I don't know it when I wake up, but today may turn out to be a momentous day, when Lois and I may possibly decide which house we're going to try to move to in Malvern. Will it be the old house, which has a ton of defects but is readily available, or will it be the brand new house that may not be ready for another couple of months. Well, we'll see!
05:30 However it's the weather that's the big story again as I tumble out of bed early. As always, I make sure first to check my morning briefing from the New York Times, and I find that the heatwave in Europe is the lead.
The atmosphere becomes even more tense when I see an email from Tünde, my Hungarian penfriendl, which suggests that Britain may become the hottest place in the world today.
The article, from the influential Blikk.hu website, reports that Brits will be "
sweating like hell" today.
London will be one of the hottest places in the world on
Monday, because "the sweltering heat may even exceed the temperature of the Western
Sahara and the Caribbean", says the Hungarian news website.
What a crazy planet we live on !!!
10:30 Sarah, our younger daughter calls us from a rather chillier Perth, Australia, to ask if we've managed to set up any appointments to possibly make a reservation for a "new house" in Malvern, and to tell us what she and her husband Francis think of "the old house" with all its defects.
flashback to March 2018: Lois (right) with Sarah and Francis
and the twins Lily and Jessica waiting for an old folks
evening ukulele concert to start at Hillary's Harbour WA
It's so great to be able to talk the whole moving issue over with somebody. Lois and I don't really have anybody knowledgeable that we can really discuss our plans with, i.e. somebody who knows about houses and building faults - Francis knows all about that kind of thing. In the end Lois and I decide to reserve one of the brand new houses, and we sort out an appointment to go to the builders' marketing suite on Thursday and pay over a deposit.

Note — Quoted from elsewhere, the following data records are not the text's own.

(** [c / n * 100] on doubles, for counts [c <= n] with [n] positive. *)
Lemma percentage_bounds (c n : nat) :
  (c <= n)%nat -> (0 < n)%nat -> (Z.of_nat n < 2 ^ 53)%Z ->
  (0 <=? number_of_nat c / number_of_nat n * 100)%float = true /\
  (number_of_nat c / number_of_nat n * 100 <=? 100)%float = true.
Proof.
  intros Hc Hn Hb.
  rewrite !leb_spec, mul_spec, div_spec, !Prim2SF_number_of_nat by lia.
  change (Prim2SF 100) with SF_hundred.
  change (Prim2SF 0) with (S754_zero false).
  apply Binary64.SF_percentage_bounds; lia.
Qed.

(** The counter of the [forEach] loop counts the records whose verdict
    agrees with the label. *)
Lemma correctPredictions_count (passengers : list Passenger) :
  correctPredictions passengers = List.length (filter agrees passengers).
Proof.
  unfold correctPredictions.
  enough (G : forall n,
             fold_left (fun n p => if agrees p then S n else n) passengers n
             = (n + List.length (filter agrees passengers))%nat) by apply (G 0%nat).
  induction passengers as [|p ps IH]; intros n; simpl; [lia |].
  rewrite IH. destruct (agrees p); simpl; lia.
Qed.

Lemma correctPredictions_le (passengers : list Passenger) :
  (correctPredictions passengers <= List.length passengers)%nat.
Proof. rewrite correctPredictions_count. apply filter_length_le. Qed.

(** C8: for every non-empty sequence of records (a JavaScript array holds
    fewer than 2^32 of them), the accuracy computed by
    [calculateModelStats], the number of records on which the verdict agrees
    with the label, divided by the total and multiplied by 100 in double
    precision, lies in [0,100]. *)
Theorem accuracy_within_0_100 (passengers : list Passenger) :
  passengers <> [] ->
  (Z.of_nat (List.length passengers) < 2 ^ 32)%Z ->
  accuracy (calculateModelStats passengers)
  = (number_of_nat (List.length (filter agrees passengers))
     / number_of_nat (List.length passengers) * 100)%float /\
  (0 <=? accuracy (calculateModelStats passengers))%float = true /\
  (accuracy (calculateModelStats passengers) <=? 100)%float = true.
Proof.
  intros Hne Hlen. unfold calculateModelStats. cbn [accuracy].
  split; [now rewrite correctPredictions_count |].
  apply percentage_bounds.
  - apply correctPredictions_le.
  - destruct passengers; [congruence | simpl; lia].
  - lia.
Qed.

Lemma accuracy_within_0_100_witness :
  (0 <=? accuracy (calculateModelStats sample_passengers))%float = true /\
  (accuracy (calculateModelStats sample_passengers) <=? 100)%float = true.
Proof.
  apply (accuracy_within_0_100 sample_passengers).
  - discriminate.
  - reflexivity.
Defined.

(** The sample file read and summarised with the reference [parseInt] and
    [parseFloat]: the scorer is right on both rows. *)
Example sample_csv_summary :
  calculateModelStats (parseCSV Host.parseInt Host.parseFloat sample_csv)
  = mkStats 100%float 2 1 1.
Proof. vm_compute. reflexivity. Qed.

Example sample_passengers_summary :
  calculateModelStats sample_passengers = mkStats 50%float 2 2 0.
Proof. vm_compute. reflexivity. Qed.

(** On the empty sequence the quotient is 0 / 0. *)
Example empty_dataset_accuracy :
  accuracy (calculateModelStats []) = PrimFloat.nan.
Proof. reflexivity. Qed.

(** * Further properties *)

(** ** The scorer's decisions *)

Open Scope float_scope.

(** X1: Sex and class alone settle the verdict in three corners: a woman in
    first or second class is always predicted to survive, and a passenger
    who is not a woman and not in first or second class never is, whatever
    the age, the family and the fare. *)
Theorem verdict_settled_by_sex_and_class (passenger : Passenger) :
  (str_is (Sex passenger) "female" = true ->
   num_is (Pclass passenger) 1 = true \/ num_is (Pclass passenger) 2 = true ->
   survived (predictSurvival passenger) = true /\
   (0.6 <? probability (predictSurvival passenger)) = true) /\
  (str_is (Sex passenger) "female" = false ->
   num_is (Pclass passenger) 1 = false -> num_is (Pclass passenger) 2 = false ->
   survived (predictSurvival passenger) = false /\
   (probability (predictSurvival passenger) <? 0.4) = true).
Proof.
  unfold_rules. cbn [probability survived]. unfold gt.
  split.
  - intros Hs [Hc | Hc]; rewrite Hs; [rewrite Hc | ].
    + split_tests; vm_compute; auto.
    + destruct (num_is (Pclass passenger) 1); [| rewrite Hc];
        split_tests; vm_compute; auto.
  - intros Hs H1 H2. rewrite Hs, H1, H2. split_tests; vm_compute; auto.
Qed.

Lemma verdict_settled_by_sex_and_class_witness :
  (survived (predictSurvival wealthy_girl) = true /\
   (0.6 <? probability (predictSurvival wealthy_girl)) = true) /\
  (survived (predictSurvival (lone_man (Val 30))) = false /\
   (probability (predictSurvival (lone_man (Val 30))) <? 0.4) = true).
Proof.
  split.
  - apply (verdict_settled_by_sex_and_class wealthy_girl);
      [reflexivity | left; reflexivity].
  - apply (verdict_settled_by_sex_and_class (lone_man (Val 30))); reflexivity.
Defined.

(** X2: The scorer reads neither the label nor the identifying columns, so the
    label cannot leak into the verdict it is compared with: a record
    labelled 1 counts as correct exactly when the verdict is 'survived', a
    record labelled 0 exactly when it is not, and a record with any other
    label never counts. *)
Theorem label_does_not_leak (passenger : Passenger) (label : prop float) :
  predictSurvival (set_Survived label passenger) = predictSurvival passenger /\
  (forall id name ticket cabin,
     predictSurvival
       (set_PassengerId id (set_Name name (set_Ticket ticket (set_Cabin cabin passenger))))
     = predictSurvival passenger) /\
  agrees (set_Survived (Val 1) passenger) = survived (predictSurvival passenger) /\
  agrees (set_Survived (Val 0) passenger)
  = negb (survived (predictSurvival passenger)) /\
  (num_is label 1 = false -> num_is label 0 = false ->
   agrees (set_Survived label passenger) = false).
Proof.
  split; [reflexivity | split; [reflexivity |]].
  unfold agrees.
  change (predictSurvival (set_Survived (Val 1) passenger)) with (predictSurvival passenger).
  change (predictSurvival (set_Survived (Val 0) passenger)) with (predictSurvival passenger).
  change (predictSurvival (set_Survived label passenger)) with (predictSurvival passenger).
  cbn [Survived set_Survived].
  change (num_is (Val 1) 1) with true. change (num_is (Val 1) 0) with false.
  change (num_is (Val 0) 1) with false. change (num_is (Val 0) 0) with true.
  repeat split.
  - now destruct (survived (predictSurvival passenger)).
  - now destruct (survived (predictSurvival passenger)).
  - intros -> ->. now destruct (survived (predictSurvival passenger)).
Qed.

Lemma label_does_not_leak_witness :
  agrees (set_Survived (Val 2) wealthy_girl) = false.
Proof.
  apply (label_does_not_leak wealthy_girl (Val 2)); reflexivity.
Defined.

(** X3: The bar that shows the probability is between 0 and 100 percent wide
    for every passenger. *)
Theorem bar_width_within_0_100 (passenger : Passenger) :
  (0 <=? bar_width (predictSurvival passenger)) = true /\
  (bar_width (predictSurvival passenger) <=? 100) = true.
Proof.
  unfold bar_width. unfold_rules. cbn [probability].
  split_tests; vm_compute; auto.
Qed.

(** ** Zero and [NaN] in sums and comparisons *)

(** A double equal to 0 is one of the two zeros. *)
Lemma eqb_zero_cases (x : float) :
  PrimFloat.eqb x 0 = true -> x = 0 \/ x = -0.
Proof.
  rewrite FloatAxioms.eqb_spec. change (Prim2SF 0) with (S754_zero false).
  intros H. rewrite <- (SF2Prim_Prim2SF x).
  destruct (Prim2SF x) as [s|s| |s m e]; unfold SFeqb, SFcompare in H.
  - destruct s; [right | left]; reflexivity.
  - destruct s; discriminate.
  - discriminate.
  - destruct s; discriminate.
Qed.

(** Adding a zero to a double that is not zero leaves it unchanged. *)
Lemma add_zero_l (x y : float) :
  PrimFloat.eqb x 0 = true -> PrimFloat.eqb y 0 = false -> x + y = y.
Proof.
  intros Hx Hy. apply Prim2SF_inj. rewrite add_spec.
  rewrite FloatAxioms.eqb_spec in Hy. change (Prim2SF 0) with (S754_zero false) in Hy.
  destruct (eqb_zero_cases x Hx) as [-> | ->];
    [change (Prim2SF 0) with (S754_zero false)
    | change (Prim2SF (-0)) with (S754_zero true)];
    destruct (Prim2SF y) as [s|s| |s m e]; try reflexivity;
    unfold SFeqb, SFcompare in Hy; discriminate.
Qed.

Lemma add_zero_r (x y : float) :
  PrimFloat.eqb y 0 = true -> PrimFloat.eqb x 0 = false -> x + y = x.
Proof.
  intros Hy Hx. apply Prim2SF_inj. rewrite add_spec.
  rewrite FloatAxioms.eqb_spec in Hx. change (Prim2SF 0) with (S754_zero false) in Hx.
  destruct (eqb_zero_cases y Hy) as [-> | ->];
    [change (Prim2SF 0) with (S754_zero false)
    | change (Prim2SF (-0)) with (S754_zero true)];
    destruct (Prim2SF x) as [s|s| |s m e]; try reflexivity;
    unfold SFeqb, SFcompare in Hx; discriminate.
Qed.

(** A sum with a [NaN] term is [NaN], hence not equal to 0. *)
Lemma add_nan_l (y : float) : nan + y = nan.
Proof. apply Prim2SF_inj. rewrite add_spec. reflexivity. Qed.

Lemma add_nan_r (x : float) : x + nan = nan.
Proof.
  apply Prim2SF_inj. rewrite add_spec. change (Prim2SF nan) with S754_nan.
  now destruct (Prim2SF x) as [s|s| |s m e].
Qed.

(** What [x || d] returns. *)
Lemma or_num_cases (x d : float) :
  (truthy x = true /\ or_num (Val x) d = x /\
   PrimFloat.eqb x 0 = false /\ PrimFloat.is_nan x = false) \/
  (PrimFloat.eqb x 0 = true /\ or_num (Val x) d = d) \/
  (x = nan /\ or_num (Val x) d = d).
Proof.
  unfold or_num, truthy.
  destruct (PrimFloat.eqb x 0) eqn:Hz; [right; left; now split |].
  destruct (PrimFloat.is_nan x) eqn:Hn.
  - right; right. split; [now apply is_nan_eq | reflexivity].
  - left. simpl. now repeat split.
Qed.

It's kind of a weird feeling now to suddenly find ourselves in the position of having made a decision, and putting an end to months of shilly-shallying.
16:00 As the afternoon wears on, Lois and I are trying to keep cool. I stay sitting near the open door of the French windows to catch the occasional breeze, and Lois has got her feet in a rapidly melting tub of ice-cubes. What madness!!!!
I sit near to the opened door of the French windows...
...while Lois sits with her feet in a tub of rapidly melting ice-cubes
Even in our supposedly "cool", north-facing living-room with the French window wide open, the thermometer still says it's over 85 degrees. How can human beings survive this relentless inferno of warmth?!!!!
At least Lois and I can feel satisfied that we've come to some sort of decision today on our house move.
One nasty problem remains, however, that if we're buying the brand new perfect house, we'll have to tell the owners of the old defective house that we're withdrawing our offer to them. We hate to have to do this, because the surveyor referred to them as "a lovely couple in their 80's".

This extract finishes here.